Data extract:
(** ** A command *)

Lemma cmd_post_mono T l c f t r (P Q : unit -> tstate -> Prop) :
  (forall s, P tt s -> Q tt s) -> cmd_post T l c f t r P -> cmd_post T l c f t r Q.
Proof. intros H HP l' H1 H2. by apply H, HP. Qed.

(** [TIMER_ARG_CHG_AUTO] is three commands *)
Lemma wp_cmd_auto T l c f cb tm (Q : unit -> tstate -> Prop) :
  timers_ok T l -> T !! cb_timer cb = Some tm ->
  cmd_post T l c f (cb_timer cb) (cmd_timer c cb TIMER_ARG_CHG_AUTO tm) Q ->
  wp (cmd_proc cb (cmd_num TIMER_CMD_STOP);; cmd_proc cb (cmd_num TIMER_ARG_CHG);; cmd_proc cb (cmd_num TIMER_CMD_START)) Q
    (mkTs T l c f).
Proof.
  intros Hok Ht HQ. unfold cmd_timer in HQ. apply wp_bind. eapply wp_cmd_stop; [done..|]. unfold cmd_timer.
  case_bool_decide as Hty; cbn [negb] in *.
  2: { rewrite <- (insert_id T _ _ Ht) in HQ. intros l1 Hok1 Hti1. cbn [with_timer] in *. rewrite insert_id in * by done.
       apply wp_bind. eapply wp_cmd_arg; [done..|]. unfold cmd_timer. rewrite bool_decide_eq_false_2 by done.
       intros l2 Hok2 Hti2. cbn [with_timer negb] in *. rewrite insert_id in * by done.
       eapply wp_cmd_start; [done..|]. unfold cmd_timer. rewrite bool_decide_eq_false_2 by done.
       intros l3 Hok3 Hti3. cbn [with_timer negb] in *. rewrite insert_id in * by done.
       specialize (HQ l3). cbn [with_timer] in HQ. rewrite insert_id in HQ by done. apply HQ; auto. }
  intros l1 Hok1 Hti1. cbn [with_timer] in *. apply wp_bind. eapply wp_cmd_arg; [done|apply lookup_insert_eq|].
  unfold cmd_timer. rewrite bool_decide_eq_true_2 by done. cbn [negb].
  intros l2 Hok2 Hti2. cbn [with_timer] in *. rewrite insert_insert_eq in *. eapply wp_cmd_start; [done|apply lookup_insert_eq|].
  unfold cmd_timer. rewrite bool_decide_eq_true_2 by done. cbn [negb].
  intros l3 Hok3 Hti3. cbn [with_timer] in *. rewrite insert_insert_eq in *. apply HQ; auto.
Qed.
Lemma resumed_timers_after T l f msg ms T' l' f' : task_resumed c T l f msg ms T' l' f' -> timers_ok T l -> timely c T l ->
  T' = timers_after c msg ms T.
Proof using.
  intros [ms' T2 l2 f2 Hr|m ms' T1 l1 T2 l2 f2 (-> & Hok1 & Hti1) Hr] Hok Hti; [by eapply run_timers_after|].
  rewrite (run_timers_after _ _ _ _ _ _ _ Hr Hok1 (Hti1 Hti)). done.
Qed.
End runs.

(** ** The loop of the task *)

(** the task waits: for a command when it has no timer, else for a command or
    the first timer, which is not due *)
Record timer_blocked (c : Z) (pc : tpc) (k' : kstate) (ts' : tstate) : Prop := {
  tb_waits : timer_waits k';
  tb_ok : tok ts';
  tb_pc : pc = AtCommand <-> g_timer_head ts' = [];
  tb_head : head_not_due c (g_timers ts') (g_timer_head ts')
}.

Definition ran (c : Z) (T : gmap nat ktimer) (l : list nat) (f : list (nat * Z)) (ms : list (list Z)) (pc : tpc) (s : tsys) : Prop :=
  timer_blocked c pc (kern s) (tims s) /\
  task_run c T l f ms (g_timers (tims s)) (g_timer_head (tims s)) (fired (tims s)).

Lemma wp_run_msg c T l f m ms (D : gset nat) k (Q : unit -> tsys -> Prop) :
  timers_ok T l -> D ⊆ dom T -> cmds_ok D (m :: ms) ->
  (forall T' l', commanded c m T l T' l' -> cmds_ok (dom T') ms -> (length (due_list c T' l') <= length (due_list c T l))%nat ->
     Q tt (mkSys k (mkTs T' l' c f))) ->
  wp (run_msg (Some (m, Z.of_nat (length m)))) Q (mkSys k (mkTs T l c f)).
Proof.
  intros Hok HD (cb & cmd & Hr & Hn & Hleg & Ht & Hms) HQ.
  assert (is_Some (T !! cb_timer cb)) as [tm Htm] by (apply elem_of_dom; set_solver).
  assert (Hx : exec_msg c T m = with_timer (cb_timer cb) (cmd_timer c cb cmd tm) T).
  { unfold exec_msg. rewrite Hr, Hn, cmd_of_num, Htm by apply Hleg. done. }
  unfold run_msg. apply wp_in_tims. apply wp_bind, wp_ret, wp_bind. rewrite Hr. apply wp_ret.
  eapply wp_timer_cmd_proc; [done..|]. intros l' Hok' Hti. apply HQ; [by split; [by rewrite Hx|]| |by eapply cmd_due_less].
  eapply cmds_ok_mono; [|exact Hms]. etransitivity; [|by apply cmd_dom]. case_bool_decide; set_solver.
Qed.
Definition RHINO_OS_MS_PERIOD_TICK : Z := 1000 / RHINO_CONFIG_TICKS_PER_SECOND.

Definition csi_kernel_tick2ms (ticks : Z) : Z := u64 (ticks * RHINO_OS_MS_PERIOD_TICK).

Definition csi_kernel_ms2tick (ms : Z) : Z := if ms <? RHINO_OS_MS_PERIOD_TICK then 0 else ms / RHINO_OS_MS_PERIOD_TICK.

Definition csi_kernel_delay_ms (ms : Z) : K cret :=
  let ms_get := if (ms <? RHINO_OS_MS_PERIOD_TICK) && negb (ms =? 0) then RHINO_OS_MS_PERIOD_TICK else ms in
  r ← krhino_task_sleep (csi_kernel_ms2tick ms_get); mret (status r).

Definition csi_kernel_get_ticks : K Z := krhino_sys_tick_get.
Definition csi_kernel_suspend_tick : Z := 0.
Definition csi_kernel_get_tick_freq : Z := RHINO_CONFIG_TICKS_PER_SECOND.
Definition csi_kernel_get_systimer_freq : Z := 0.

(** the clock of [driver/systick.c] *)
Record osclock := mkClock { g_sys_tick_count : Z; tv_sec : Z; tv_msec : Z }.

(** one tick: what [systick_handler] does before [krhino_tick_proc] *)
Definition systick_clock (c : osclock) : osclock :=
  let msec := tv_msec c + 1000 / RHINO_CONFIG_TICKS_PER_SECOND in
  if 1000 <? msec then mkClock (u64 (g_sys_tick_count c + 1)) (i32 (tv_sec c + 1)) 0
  else mkClock (u64 (g_sys_tick_count c + 1)) (tv_sec c) (i32 msec).

Definition csi_kernel_update_tick (ms : Z) (c : osclock) : osclock :=
  let ticks := u32 (ms * RHINO_CONFIG_TICKS_PER_SECOND) / 1000 in
  let msec := i32 (tv_msec c + csi_kernel_tick2ms ticks) in
  if 1000 <? msec then mkClock (u64 (g_sys_tick_count c + ticks)) (i32 (tv_sec c + msec / 1000)) (msec mod 1000)
  else mkClock (u64 (g_sys_tick_count c + ticks)) (tv_sec c) msec.

(** ** Waiting on objects *)

Definition csi_kernel_mutex_lock (mutex_handle : option nat) (timeout : Z) : K cret :=
  HANDLE_CHK mutex_handle (fun m => r ← krhino_mutex_lock (Some m) (wait_ticks timeout); mret (lock_status r)).

Definition csi_kernel_mutex_lock_resume : K cret := r ← krhino_mutex_lock_resume; mret (lock_status r).

Definition csi_kernel_mutex_unlock (mutex_handle : option nat) : K cret :=
  HANDLE_CHK mutex_handle (fun m => r ← krhino_mutex_unlock (Some m); mret (unlock_status r)).
(** ** No switch while the scheduler is locked or an interrupt is served *)

(** the calls that keep the globals of the scheduler *)
Lemma call_frames c :
  match c with
  | SchedDisable | SchedEnable | IntrptEnter | IntrptExit | TickProc | TaskDynDel _ => True
  | _ => Frames (run c)
  end.
Proof.
  destruct c; try exact I; apply frames_bind; auto with frames;
    [unfold krhino_queue_back_send|unfold krhino_queue_all_send]; auto with frames.
Qed.

Lemma done_elim {A} (m : K A) (P : A -> kstate -> Prop) s s' :
  wp m P s -> done_with m s = Ok (tt, s') -> exists r, P r s'.
Proof.
  intros H E. unfold wp, done_with, mbind, M_bind in *. destruct (m s) as [[r s1]| |]; try done. cbn in E. injection E as ->. by exists r.
Qed.

Lemma step_no_switch s c s' : kinv s -> step s c s' -> no_switch s -> no_switch s' -> g_active_task s' = g_active_task s.
Proof.
  intros Hk [c' s2 Hc Hr] Hs Hs2. pose proof (call_frames c') as Hf. pose proof (ki_wf _ Hk) as Hwf.
  destruct c'; try (specialize (Hf s); rewrite Hr in Hf; by apply Hf); cbn [legal run] in Hc, Hr.
  - destruct Hc as [[tk Ht] Hroom]. pose proof (ki_lock _ Hk). unfold SCHED_MAX_LOCK_COUNT in *.
    destruct (done_elim _ _ _ _ (wp_krhino_task_dyn_del s t tk Hwf Ht ltac:(lia) Hroom) Hr) as (r & _ & Hfr). by apply Hfr.
  - destruct (done_elim _ _ _ _ (wp_krhino_sched_disable s Hwf) Hr) as (r & _ & Hd). by destruct Hd.
  - destruct (done_elim _ _ _ _ (wp_krhino_sched_enable s Hwf) Hr) as (r & _ & Hd).
    destruct Hd; try done. cbn. unfold no_switch in Hs2. cbn in Hs2. lia.
  - destruct (done_elim _ _ _ _ (krhino_intrpt_enter_wf s Hwf Hc) Hr) as (r & _ & _ & ->). done.
  - exact (proj2 (wp_elim _ _ _ _ _ (krhino_intrpt_exit_wf s Hwf Hc) Hr) Hs2).
  - destruct (wp_elim _ _ _ _ _ (wp_krhino_tick_proc s Hwf Hc) Hr) as (_ & Hctl & _). by injection Hctl.
Qed.
Lemma wq_run_app es1 es2 s s1 : wq_run es1 s = Ok s1 -> wq_run (es1 ++ es2) s = wq_run es2 s1.
Proof.
  revert s. induction es1 as [|e es1 IH]; intros s; cbn; [by intros [= ->]|]. destruct (wq_exec e s); [apply IH|done..].
Qed.

Definition has_cpu (q : nat) (s : wqsys) : Prop :=
  g_active_task (kst s) = q /\ g_intrpt_nested_level (kst s) = 0 /\ g_sched_lock (kst s) = 0.

Lemma worker_legal q s : q ∈ g_workqueue_list_head (wst s) -> has_cpu q s -> wq_legal s (EvWorker q).
Proof. intros Hq (Ha & Hn & Hl). done. Qed.

Lemma step_inv s e s1 : wq_inv s -> wq_legal s e -> wq_exec e s = Ok s1 -> wq_inv s1.
Proof. intros Hi Hl E. destruct (wq_steps s Hi e Hl) as (s' & E' & H). congruence. Qed.

(** there is a unit for each work when none is still to be given *)
Lemma take_unit s q kq : wq_inv s -> queues (wst s) !! q = Some kq -> work_list kq <> [] -> gives s q = 0 -> pcs s q = AtSem ->
  has_cpu q s -> exists k', wq_exec (EvWorker q) s = Ok (mkWqs (mkWsys (mkSys k' (tims (w_sys (ws s)))) (wst s)) (fupd (pcs s) q HasUnit) (gives s) (accepted s)) /\
    g_active_task k' = q /\ g_intrpt_nested_level k' = 0 /\ g_sched_lock k' = 0.
Proof.
  intros Hi Hq Hne Hg Hpc (Ha & Hn & Hlk). pose proof (ki_wf _ (wi_kinv _ Hi)) as Hwf.
  destruct (wi_queue _ Hi _ _ Hq) as [Hid (ob & c & pk & Ho & Hty & Hb & Hc) _ _ _ _]. rewrite Hg, Hpc in Hc. cbn in Hc.
  assert (Hpos : 0 < c) by (destruct (work_list kq); [done|cbn in Hc; lia]).
  destruct (proj1 (wp_Ok _ _ _) (wp_krhino_sem_take (kst s) q ob RHINO_WAIT_FOREVER Hwf ltac:(congruence) Ho ltac:(done)))
    as (r & k' & E & _ & Hspec).
  assert (Hsb : sem_body ob = Some (c, pk)) by (unfold sem_body; by rewrite Hb).
  cbn [wq_exec]. rewrite Hpc. unfold worker_task, mbind, M_bind. rewrite (in_k_run _ _ _ _ E).
  inversion Hspec as [Hx| |c' pk' Hsb' _|pk' Hsb'|pk' Hsb'|pk' s1 Hsb']; subst r; try subst k'; try done;
    try (rewrite Hsb in Hsb'; injection Hsb' as -> _; lia); [lia|]. by eexists.
Qed.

Your task: Start with the line above that contains "T' = timers_after c msg ms T." and stop after the line that contains "timer_blocked c pc (kern s) (tims s) /\". Output those lines exactly, and only those.

Your response:
  T' = timers_after c msg ms T.
Proof using.
  intros [ms' T2 l2 f2 Hr|m ms' T1 l1 T2 l2 f2 (-> & Hok1 & Hti1) Hr] Hok Hti; [by eapply run_timers_after|].
  rewrite (run_timers_after _ _ _ _ _ _ _ Hr Hok1 (Hti1 Hti)). done.
Qed.
End runs.

(** ** The loop of the task *)

(** the task waits: for a command when it has no timer, else for a command or
    the first timer, which is not due *)
Record timer_blocked (c : Z) (pc : tpc) (k' : kstate) (ts' : tstate) : Prop := {
  tb_waits : timer_waits k';
  tb_ok : tok ts';
  tb_pc : pc = AtCommand <-> g_timer_head ts' = [];
  tb_head : head_not_due c (g_timers ts') (g_timer_head ts')
}.

Definition ran (c : Z) (T : gmap nat ktimer) (l : list nat) (f : list (nat * Z)) (ms : list (list Z)) (pc : tpc) (s : tsys) : Prop :=
  timer_blocked c pc (kern s) (tims s) /\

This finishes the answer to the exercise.